> [Work request]:
When you reach the line containing "Lemma split_file_uri app" in the entries below, begin reproducing lines exactly, and stop once the line containing "rewrite str_find_char by" is done.

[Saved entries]
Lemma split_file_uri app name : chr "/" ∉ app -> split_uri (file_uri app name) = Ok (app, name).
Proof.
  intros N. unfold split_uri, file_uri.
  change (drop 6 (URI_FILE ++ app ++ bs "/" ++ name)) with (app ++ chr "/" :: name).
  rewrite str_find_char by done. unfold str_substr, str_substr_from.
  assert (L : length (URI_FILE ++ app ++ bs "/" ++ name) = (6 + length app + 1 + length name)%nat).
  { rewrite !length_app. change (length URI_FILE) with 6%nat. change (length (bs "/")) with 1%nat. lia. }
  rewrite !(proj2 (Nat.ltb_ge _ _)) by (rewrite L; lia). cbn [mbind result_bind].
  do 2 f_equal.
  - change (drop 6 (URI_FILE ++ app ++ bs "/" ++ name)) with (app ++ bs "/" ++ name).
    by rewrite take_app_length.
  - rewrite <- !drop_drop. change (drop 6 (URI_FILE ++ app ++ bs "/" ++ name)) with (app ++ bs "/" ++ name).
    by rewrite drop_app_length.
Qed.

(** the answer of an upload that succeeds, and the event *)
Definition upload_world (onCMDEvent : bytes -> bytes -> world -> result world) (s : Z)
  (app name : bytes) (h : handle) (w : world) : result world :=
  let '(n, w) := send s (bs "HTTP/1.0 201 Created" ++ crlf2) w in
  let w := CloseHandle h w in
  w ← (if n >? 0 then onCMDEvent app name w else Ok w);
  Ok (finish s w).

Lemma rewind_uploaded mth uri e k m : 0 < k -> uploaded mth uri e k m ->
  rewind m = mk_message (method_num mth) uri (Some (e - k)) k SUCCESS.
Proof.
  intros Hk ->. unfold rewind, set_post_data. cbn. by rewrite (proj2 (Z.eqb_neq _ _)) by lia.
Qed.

...

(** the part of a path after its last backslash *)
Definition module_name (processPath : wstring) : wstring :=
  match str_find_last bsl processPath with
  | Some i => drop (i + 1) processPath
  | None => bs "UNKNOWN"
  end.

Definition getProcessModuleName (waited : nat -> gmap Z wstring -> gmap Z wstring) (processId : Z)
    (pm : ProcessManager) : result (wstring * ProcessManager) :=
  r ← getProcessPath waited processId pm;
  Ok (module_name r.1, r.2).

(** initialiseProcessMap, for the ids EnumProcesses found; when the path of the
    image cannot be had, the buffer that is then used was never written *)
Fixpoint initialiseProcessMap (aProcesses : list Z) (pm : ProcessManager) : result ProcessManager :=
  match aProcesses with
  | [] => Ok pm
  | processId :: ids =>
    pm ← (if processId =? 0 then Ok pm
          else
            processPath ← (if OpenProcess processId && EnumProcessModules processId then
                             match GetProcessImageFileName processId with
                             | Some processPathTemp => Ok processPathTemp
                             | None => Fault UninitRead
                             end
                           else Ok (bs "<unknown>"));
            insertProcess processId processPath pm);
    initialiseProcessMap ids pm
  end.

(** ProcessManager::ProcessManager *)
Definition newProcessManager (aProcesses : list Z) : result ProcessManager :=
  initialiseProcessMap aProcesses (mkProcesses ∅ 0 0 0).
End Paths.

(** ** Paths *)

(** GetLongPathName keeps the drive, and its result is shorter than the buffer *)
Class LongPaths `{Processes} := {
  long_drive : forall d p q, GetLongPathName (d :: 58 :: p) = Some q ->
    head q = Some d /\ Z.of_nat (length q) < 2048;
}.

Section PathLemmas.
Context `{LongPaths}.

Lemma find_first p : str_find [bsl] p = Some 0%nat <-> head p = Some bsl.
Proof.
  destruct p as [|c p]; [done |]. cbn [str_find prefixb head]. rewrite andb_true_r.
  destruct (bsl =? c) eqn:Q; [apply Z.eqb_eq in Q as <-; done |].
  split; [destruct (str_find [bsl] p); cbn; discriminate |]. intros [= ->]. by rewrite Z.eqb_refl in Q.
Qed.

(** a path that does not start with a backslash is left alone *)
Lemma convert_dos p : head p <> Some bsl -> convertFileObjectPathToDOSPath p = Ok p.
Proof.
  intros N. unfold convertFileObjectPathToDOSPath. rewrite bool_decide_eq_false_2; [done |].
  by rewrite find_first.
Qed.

> [Your response]:
Lemma split_file_uri app name : chr "/" ∉ app -> split_uri (file_uri app name) = Ok (app, name).
Proof.
  intros N. unfold split_uri, file_uri.
  change (drop 6 (URI_FILE ++ app ++ bs "/" ++ name)) with (app ++ chr "/" :: name).
  rewrite str_find_char by done. unfold str_substr, str_substr_from.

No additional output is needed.